■ Records supplied
Lemma key_reset : key_event self (reset_event self) = true.
Proof.
  unfold key_event, reset_event, is_insert_media, insert_media_url, is_reset.
  rewrite redfish_eqb, String.eqb_refl. reflexivity.
Qed.

Lemma filter_silent (evs : list Event) : Forall (silent self) evs -> filter (key_event self) evs = [].
Proof.
  induction 1 as [|e l He _ IH]; simpl; [reflexivity|]. rewrite He. exact IH.
Qed.

Lemma emits_run {A} P (m : M E A) w r w' :
  emits P m -> m w = (r, w') ->
  exists evs, trace w' = trace w ++ evs /\ Forall P evs.
Proof. intros Hm Hrun. specialize (Hm w). rewrite Hrun in Hm. exact Hm. Qed.

(** A POST or a PATCH always returns: a failure of the request is logged
    and dropped. *)
Lemma requests_post_run url data w :
  exists w', _requests_post self url data w = (Ok tt, w')
    /\ trace w' = trace w ++ [EvPost url data (self_user self) (self_password self)].
Proof.
  unfold _requests_post, catch, bind, http_post, call_opt, bind, call.
  destruct (requests_post url data (self_user self) (self_password self) (env w))
    as [[response|] s1]; simpl.
  - unfold raise_for_status.
    destruct (is_error_status (status_code response));
      simpl; eexists; split; reflexivity.
  - eexists; split; reflexivity.
Qed.

Lemma requests_patch_run url data w :
  exists w', _requests_patch self url data w = (Ok tt, w')
    /\ trace w' = trace w ++ [EvPatch url data (self_user self) (self_password self)].
Proof.
  unfold _requests_patch, catch, bind, http_patch, call_opt, bind, call.
  destruct (requests_patch url data (self_user self) (self_password self) (env w))
    as [[response|] s1]; simpl.
  - unfold raise_for_status.
    destruct (is_error_status (status_code response));
      simpl; eexists; split; reflexivity.
  - eexists; split; reflexivity.
Qed.

Ltac silent_calls :=
  unfold silent, key_event, is_insert_media, insert_media_url, is_reset;
  first [ reflexivity | rewrite ?redfish_eqb; reflexivity ].

Lemma silent_prelude : emits (silent self) (boot_prelude self iso_path).
Proof. emits_steps; silent_calls. Qed.

Lemma silent_keep_existing imc n : emits (silent self) (keep_existing iso_path imc n).
Proof. emits_steps; silent_calls. Qed.

Lemma silent_restart_redfish : emits (silent self) (_restart_redfish self).
Proof. emits_steps; silent_calls. Qed.

Lemma silent_create_imc_rsh : emits (silent self) (_create_imc_rsh self).
Proof. emits_steps; silent_calls. Qed.

Lemma silent_wait_inserted imc n filename wait_until :
  forall fuel' loop_count,
    emits (silent self) (wait_inserted fuel' self imc iso_path n filename wait_until loop_count).
Proof.
  induction fuel' as [|fuel' IH]; intros loop_count; [apply emits_out_of_fuel|].
  simpl. apply emits_bind; [emits_steps; silent_calls|]. intros inserted.
  destruct inserted; [apply emits_ret|].
  apply emits_bind; [emits_steps; silent_calls|]. intros _.
  apply emits_bind; [apply emits_monotonic|]. intros t.
  destruct (Qle_bool wait_until t); [apply emits_raise|].
  apply emits_bind; [|intros _; apply IH].
  destruct (loop_count mod 6 =? 0); emits_steps; silent_calls.
Qed.

Lemma silent_wait_iso_downloaded n : emits (silent self) (_wait_iso_downloaded fuel self iso_path n).
Proof.
  unfold _wait_iso_downloaded.
  apply emits_bind; [apply emits_monotonic|]. intros t.
  apply emits_bind; [emits_steps|]. intros filename.
  apply emits_bind; [apply silent_create_imc_rsh|]. intros imc.
  apply silent_wait_inserted.
Qed.

Lemma silent_write host file contents : emits (silent self) (write host file contents).
Proof. emits_steps; silent_calls. Qed.

Lemma sleep_run seconds w :
  sleep seconds w = (Ok tt, mkWorld (time_sleep seconds (env w)) (trace w ++ [EvSleep seconds])).
Proof. reflexivity. Qed.

(** What [boot_finish] adds to the trace, reduced to the key events: the
    three of a boot when it returns; nothing, or the enabling PATCH and the
    reset, when it raises. *)
Lemma boot_finish_events imc w :
  exists evs,
    trace (snd (boot_finish self iso_path imc w)) = trace w ++ evs
    /\ match fst (boot_finish self iso_path imc w) with
       | Ok _ => filter (key_event self) evs = [enable_event self; reset_event self; disable_event self]
       | _ => filter (key_event self) evs = []
              \/ filter (key_event self) evs = [enable_event self; reset_event self]
       end.
Proof.
  destruct (boot_finish self iso_path imc w) as [r w'] eqn:Hrun. simpl fst. simpl snd.
  unfold boot_finish in Hrun.
  destruct (write imc imc_url_path iso_path w) as [[[] | e |] w1] eqn:Hwrite;
    (destruct (emits_run (silent self) _ _ _ _ (silent_write _ _ _) Hwrite)
      as (e1 & T1 & F1));
    [ | erewrite bind_raise in Hrun by eassumption; injection Hrun as <- <-;
        exists e1; split; [exact T1|]; left; apply filter_silent; exact F1
      | erewrite bind_out_of_fuel in Hrun by eassumption; injection Hrun as <- <-;
        exists e1; split; [exact T1|]; left; apply filter_silent; exact F1 ].
  erewrite bind_ok in Hrun by eassumption.
  destruct (requests_patch_run (redfish self "Systems/1") override_cd w1)
    as (w2 & H2 & T2).
  unfold _bootsource_override_cd in Hrun. erewrite bind_ok in Hrun by eassumption.
  destruct (requests_post_run (redfish self "Managers/1/Actions/Manager.Reset")
              [("ResetType", JStr "ForceRestart")] w2) as (w3 & H3 & T3).
  unfold _reboot in Hrun. erewrite bind_ok in Hrun by eassumption.
  erewrite bind_ok in Hrun by apply sleep_run.
  set (w4 := mkWorld (time_sleep (5 * 60) (env w3)) (trace w3 ++ [EvSleep (5 * 60)]))
    in Hrun.
  assert (T4 : trace w4 = trace w ++ e1 ++ [enable_event self; reset_event self; EvSleep (5 * 60)]).
  { subst w4. simpl trace. rewrite T3, T2, T1. rewrite <- !app_assoc. reflexivity. }
  clearbody w4.
  destruct (_restart_redfish self w4) as [[[] | e |] w5] eqn:Hrestart;
    (destruct (emits_run (silent self) _ _ _ _ silent_restart_redfish Hrestart)
      as (e5 & T5 & F5)).
  - erewrite bind_ok in Hrun by eassumption.
    destruct (requests_patch_run (redfish self "Systems/1") override_disabled w5)
      as (w6 & H6 & T6).
    unfold _unset_bootsource_override in Hrun. rewrite H6 in Hrun.
    injection Hrun as <- <-.
    exists (e1 ++ [enable_event self; reset_event self; EvSleep (5 * 60)] ++ e5 ++ [disable_event self]).
    split; [rewrite T6, T5, T4; rewrite <- !app_assoc; reflexivity|].
    rewrite !filter_app, (filter_silent _ F1), (filter_silent _ F5).
    simpl. rewrite key_reset. reflexivity.
  - erewrite bind_raise in Hrun by eassumption. injection Hrun as <- <-.
    exists (e1 ++ [enable_event self; reset_event self; EvSleep (5 * 60)] ++ e5).
    split; [rewrite T5, T4; rewrite <- !app_assoc; reflexivity|].
    right. rewrite !filter_app, (filter_silent _ F1), (filter_silent _ F5).
    simpl. rewrite key_reset. reflexivity.
  - erewrite bind_out_of_fuel in Hrun by eassumption. injection Hrun as <- <-.
    exists (e1 ++ [enable_event self; reset_event self; EvSleep (5 * 60)] ++ e5).
    split; [rewrite T5, T4; rewrite <- !app_assoc; reflexivity|].
    right. rewrite !filter_app, (filter_silent _ F1), (filter_silent _ F5).
    simpl. rewrite key_reset. reflexivity.
Qed.

Lemma filter_sub (p q : Event -> bool) (l : list Event) :
  (forall e, p e = true -> q e = true) -> filter p (filter q l) = filter p l.
Proof.
  intros Hsub. induction l as [|e l IH]; simpl; [reflexivity|].
  destruct (q e) eqn:Hq; simpl.
  - rewrite IH. reflexivity.
  - destruct (p e) eqn:Hp; [|exact IH]. apply Hsub in Hp. congruence.
Qed.

Lemma matching_url_ok imc w : exists b w1, matching_url imc iso_path w = (Ok b, w1).
Proof.
  unfold matching_url, try_except, catch, bind, read_file, call_opt, bind, call.
  destruct (host_read_file imc imc_url_path (env w)) as [[contents|] s1]; simpl; do 2 eexists; reflexivity.
Qed.

Lemma get_file_size_ok rsh filename w :
  exists r w1, _get_file_size rsh filename w = (Ok r, w1).
Proof.
  unfold _get_file_size, try_except, catch, bind, run, call_opt, bind, call.
  destruct (host_run rsh _ (env w)) as [[res|] s1]; simpl; [|do 2 eexists; reflexivity].
  destruct (negb (returncode res =? 0)); simpl; [do 2 eexists; reflexivity|].
  destruct (PyStr.first_token (out res)) as [tok|]; simpl; [|do 2 eexists; reflexivity].
  destruct (PyStr.py_int tok) as [val|]; simpl; [|do 2 eexists; reflexivity].
  destruct (val <? 0); do 2 eexists; reflexivity.
Qed.

Lemma keep_existing_ok imc n w : exists keep w1, keep_existing iso_path imc n w = (Ok keep, w1).
Proof.
  unfold keep_existing.
  destruct (matching_url_ok imc w) as (b & w1 & Hm).
  erewrite bind_ok by eassumption. destruct b; [|unfold ret; do 2 eexists; reflexivity].
  unfold same_size.
  destruct (get_file_size_ok imc imc_iso w1) as (r & w2 & Hs).
  erewrite bind_ok by eassumption. unfold ret. do 2 eexists; reflexivity.
Qed.

(** [_cleanup_iso] opens a session and runs the removal. *)
Lemma cleanup_iso_events w :
  exists evs,
    trace (snd (_cleanup_iso self w)) = trace w ++ evs
    /\ match fst (_cleanup_iso self w) with
       | Ok _ => filter (key_event self) evs = [cleanup_event self]
       | _ => filter (key_event self) evs = [] \/ filter (key_event self) evs = [cleanup_event self]
       end.
Proof.
  unfold _cleanup_iso, _create_imc_rsh, bind, host_ssh_connect, call_ok, bind, call,
    run, call_opt, bind, call.
  destruct (ssh_connect (self_url self) root_login (env w)) as [[|] s1]; simpl.
  - destruct (host_run (self_url self) "rm -f /mnt/imc/acc-os.iso" s1) as [[res|] s2];
      simpl; eexists; (split; [rewrite <- app_assoc; reflexivity|]); simpl; auto.
  - eexists; split; [reflexivity|]. simpl; auto.
Qed.

(** [_insert_media] posts the action once, whatever comes of the wait. *)
Lemma insert_media_events n w :
  exists evs,
    trace (snd (_insert_media fuel self iso_path n w)) = trace w ++ evs
    /\ filter (key_event self) evs = [insert_event self iso_path].
Proof.
  destruct (_insert_media fuel self iso_path n w) as [r w'] eqn:Hrun. simpl snd.
  unfold _insert_media in Hrun.
  destruct (requests_post_run (insert_media_url self)
              [("Image", JStr iso_path); ("TransferMethod", JStr "Upload")] w)
    as (w1 & H1 & T1).
  erewrite bind_ok in Hrun by eassumption.
  destruct (emits_run (silent self) _ _ _ _ (silent_wait_iso_downloaded n) Hrun)
    as (e2 & T2 & F2).
  exists ([insert_event self iso_path] ++ e2). split; [rewrite T2, T1, <- app_assoc; reflexivity|].
  rewrite filter_app, (filter_silent _ F2). simpl. rewrite key_insert. reflexivity.
Qed.
(** The role lookup of a role the remote does not have: three attempts,
    six seconds of waiting for a budget of five, and the answer is
    [exists=False]. *)
Lemma IamRole_exists_already_absent name w :
  roles (remote w) !! name = None ->
  IamRole._exists_already name w
  = (Ok IamRole.NotExists,
     mkWorld (remote w) (registry w)
       (calls w ++ [Call.get_role name; Call.get_role name; Call.get_role name])
       (slept w + 6)).
Proof.
  intros Hnone. unfold IamRole._exists_already.
  assert (Hget : forall w1, remote w1 = remote w ->
            IAM.get_role name w1
            = (Raise (ClientError "NoSuchEntity"),
               mkWorld (remote w1) (registry w1) (calls w1 ++ [Call.get_role name])
                 (slept w1))).
  { intros w1 Hrem. unfold IAM.get_role, gateway, IAM.NoSuchEntity.
    rewrite Hrem, Hnone. rewrite <- Hrem. reflexivity. }
  erewrite catch_fail.
  2:{ apply bind_fail. unfold tenacity.call.
      change (S (tenacity.max_delay IamRole.lookup_retry)) with 6.
      erewrite call_from_retried; [| apply Hget; reflexivity | reflexivity..].
      erewrite call_from_retried; [| apply Hget; reflexivity | reflexivity..].
      erewrite call_from_stopped; [| apply Hget; reflexivity | reflexivity..].
      reflexivity. }
  cbn. rewrite <- !app_assoc. cbn. do 2 f_equal. lia.
Qed.









(** The creation of a security group stops at the lookup of the exception
    class for its retry loop: [EC2.exceptions] has no [ClientErro]. *)
Lemma SecurityGroup_create_stops_at_the_exception_class name description vpc w :
  fst (SecurityGroup._create name description vpc w)
  = Raise (AttributeError "ClientErro") \/
  exists code, fst (SecurityGroup._create name description vpc w)
               = Raise (ClientError code).
Proof.
  unfold SecurityGroup._create, bind, EC2.create_security_group, gateway.
  repeat case_match; simplify_eq; simpl; eauto.
  match goal with H : lift _ _ = _ |- _ => injection H as <- _ end. auto.
Qed.

(** ** Adoption and destruction in the registry *)

Lemma add_resource_run section id name w :
  config.add_resource section id name w
  = (Ok tt, mkWorld (remote w) (<[(section, id) := name]> (registry w)) (calls w)
              (slept w)).
Proof. reflexivity. Qed.

Lemma remove_resource_Ok section id w u w' :
  config.remove_resource section id w = (Ok u, w') ->
  registry w' !! (section, id) = None.
Proof. intros [= _ <-]. simpl. apply lookup_delete_eq. Qed.

Lemma Vpc_exists_by_id id name w r_name r_cidr r_tenancy r_id r_subnets w' :
  truthy (Some id) = true ->
  Vpc._exists_already (Some id) name w
  = (Ok (Vpc.Exists r_name r_cidr r_tenancy r_id r_subnets), w') ->
  r_id = id.
Proof.
  intros Ht. unfold Vpc._exists_already. rewrite Ht. intros H.
  inv_bind H. destruct a as [[|vpc l]|]; try discriminate.
  do 2 inv_bind H. injection H as _ _ _ <- _.
  unfold catch, bind, EC2.describe_vpcs, gateway, the in Hrun. simpl in Hrun.
  destruct (vpcs (remote w) !! id); simpl in Hrun.
  - injection Hrun as <- _ _. reflexivity.
  - discriminate.
Qed.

■ Task brief
Output the lines of the records above exactly as they appear, from the line containing "unfold _unset_bootsource_override in" through the line containing "- erewrite bind_raise".

■ Result of this exercise
    unfold _unset_bootsource_override in Hrun. rewrite H6 in Hrun.
    injection Hrun as <- <-.
    exists (e1 ++ [enable_event self; reset_event self; EvSleep (5 * 60)] ++ e5 ++ [disable_event self]).
    split; [rewrite T6, T5, T4; rewrite <- !app_assoc; reflexivity|].
    rewrite !filter_app, (filter_silent _ F1), (filter_silent _ F5).
    simpl. rewrite key_reset. reflexivity.
  - erewrite bind_raise in Hrun by eassumption. injection Hrun as <- <-.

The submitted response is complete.